Lemma refresh_tick : _refresh_tokens (tick w) = _refresh_tokens w.
Proof. reflexivity. Qed.
Lemma refresh_draw : _refresh_tokens (draw w) = _refresh_tokens w.
Proof. reflexivity. Qed.
Lemma refresh_with_codes : _refresh_tokens (with_codes fc w) = _refresh_tokens w.
Proof. reflexivity. Qed.
Lemma refresh_with_access : _refresh_tokens (with_access fa w) = _refresh_tokens w.
Proof. reflexivity. Qed.
Lemma refresh_with_refresh : _refresh_tokens (with_refresh fr w) = fr (_refresh_tokens w).
Proof. reflexivity. Qed.

Lemma clock_tick : clock_reads (tick w) = S (clock_reads w).
Proof. reflexivity. Qed.
Lemma clock_draw : clock_reads (draw w) = clock_reads w.
Proof. reflexivity. Qed.
Lemma clock_with_codes : clock_reads (with_codes fc w) = clock_reads w.
Proof. reflexivity. Qed.
Lemma clock_with_access : clock_reads (with_access fa w) = clock_reads w.
Proof. reflexivity. Qed.
Lemma clock_with_refresh : clock_reads (with_refresh fr w) = clock_reads w.
Proof. reflexivity. Qed.

Lemma rng_tick : rng_reads (tick w) = rng_reads w.
Proof. reflexivity. Qed.
Lemma rng_draw : rng_reads (draw w) = S (rng_reads w).
Proof. reflexivity. Qed.
Lemma rng_with_codes : rng_reads (with_codes fc w) = rng_reads w.
Proof. reflexivity. Qed.
Lemma rng_with_access : rng_reads (with_access fa w) = rng_reads w.
Proof. reflexivity. Qed.
Lemma rng_with_refresh : rng_reads (with_refresh fr w) = rng_reads w.
Proof. reflexivity. Qed.

End WorldProjections.

Create Rewrite HintDb world.
#[global] Hint Rewrite
  codes_tick codes_draw codes_with_codes codes_with_access codes_with_refresh
  access_tick access_draw access_with_codes access_with_access access_with_refresh
  refresh_tick refresh_draw refresh_with_codes refresh_with_access refresh_with_refresh
  clock_tick clock_draw clock_with_codes clock_with_access clock_with_refresh
  rng_tick rng_draw rng_with_codes rng_with_access rng_with_refresh : world.

#[global] Opaque tick draw with_codes with_access with_refresh.

Ltac unfold_ops :=
  unfold create_authorization_code, exchange_code_for_tokens,
    refresh_access_token, validate_access_token, check_auth,
    get_code, get_access, get_refresh, set_code, set_access, set_refresh,
    del_code, del_access, utcnow, token_urlsafe,
    fmap, M_fmap, mbind, M_bind, mret, M_ret in *.

Ltac world := autorewrite with world in *.

Ltac unfold_front :=
  unfold token_credentials, oauth_token, exchange_code_for_tokens_from,
    refresh_access_token_from, register_client, oauth_register, get_client,
    uuid4, set_client, lift, utcnow, token_urlsafe,
    mbind, MS_bind, M_bind, mret, MS_ret, M_ret in *.

Ltac split_branches :=
  repeat match goal with
    | |- context [match ?x with _ => _ end] => destruct x eqn:?
    | H : context [match ?x with _ => _ end] |- _ => destruct x eqn:?
    end.

Lemma py_eq_true (a b : pystr) : py_eq a b = true ↔ a = b.
Proof. unfold py_eq. apply bool_decide_eq_true. Qed.

Lemma py_eq_false (a b : pystr) : py_eq a b = false ↔ a ≠ b.
Proof. unfold py_eq. apply bool_decide_eq_false. Qed.

Lemma py_eq_refl (a : pystr) : py_eq a a = true.
Proof. by apply py_eq_true. Qed.

Lemma truthy_Some (v : pystr) : truthy v = true ↔ ∃ s, v = Some s ∧ s ≠ "".
Proof.
  destruct v as [s|]; simpl.
  - rewrite negb_true_iff, String.eqb_neq. naive_solver.
  - naive_solver.
Qed.

(** ** SHA-256 digests and their base64 form *)

Lemma be_bytes_length n x : length (SHA256.be_bytes n x) = n.
Proof. induction n as [|n IH]; simpl; [done|]. by rewrite IH. Qed.

Lemma be_bytes_bounded n x : Forall (λ b, 0 ≤ b < 256) (SHA256.be_bytes n x).
Proof.
  induction n as [|n IH]; simpl; constructor; [|done].
  change 255 with (Z.ones 8). rewrite Z.land_ones by lia.
  apply Z.mod_pos_bound. lia.
Qed.

Lemma compress_length h block : length h = 8%nat → length (SHA256.compress h block) = 8%nat.
Proof.
  intros Hh. unfold SHA256.compress. rewrite length_zip_with, Hh. done.
Qed.

Lemma fold_compress_length blocks : ∀ h,
  length h = 8%nat → length (fold_left SHA256.compress blocks h) = 8%nat.
Proof.
  induction blocks as [|b bs IH]; intros h Hh; simpl; [done|].
  apply IH. by apply compress_length.
Qed.

Lemma words_bytes h :
  length (concat (map (SHA256.be_bytes 4) h)) = (4 * length h)%nat
  ∧ Forall (λ b, 0 ≤ b < 256) (concat (map (SHA256.be_bytes 4) h)).
Proof.
  induction h as [|x h [IHl IHb]]; [by split|].
  change (concat (map (SHA256.be_bytes 4) (x :: h)))
    with (SHA256.be_bytes 4 x ++ concat (map (SHA256.be_bytes 4) h)).
  split.
  - rewrite length_app, be_bytes_length, IHl. simpl. lia.
  - apply Forall_app. split; [apply be_bytes_bounded | done].
Qed.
◆ ◆ ◆
For the material above, the answer must be only the number of lines holding the word "mbind".

2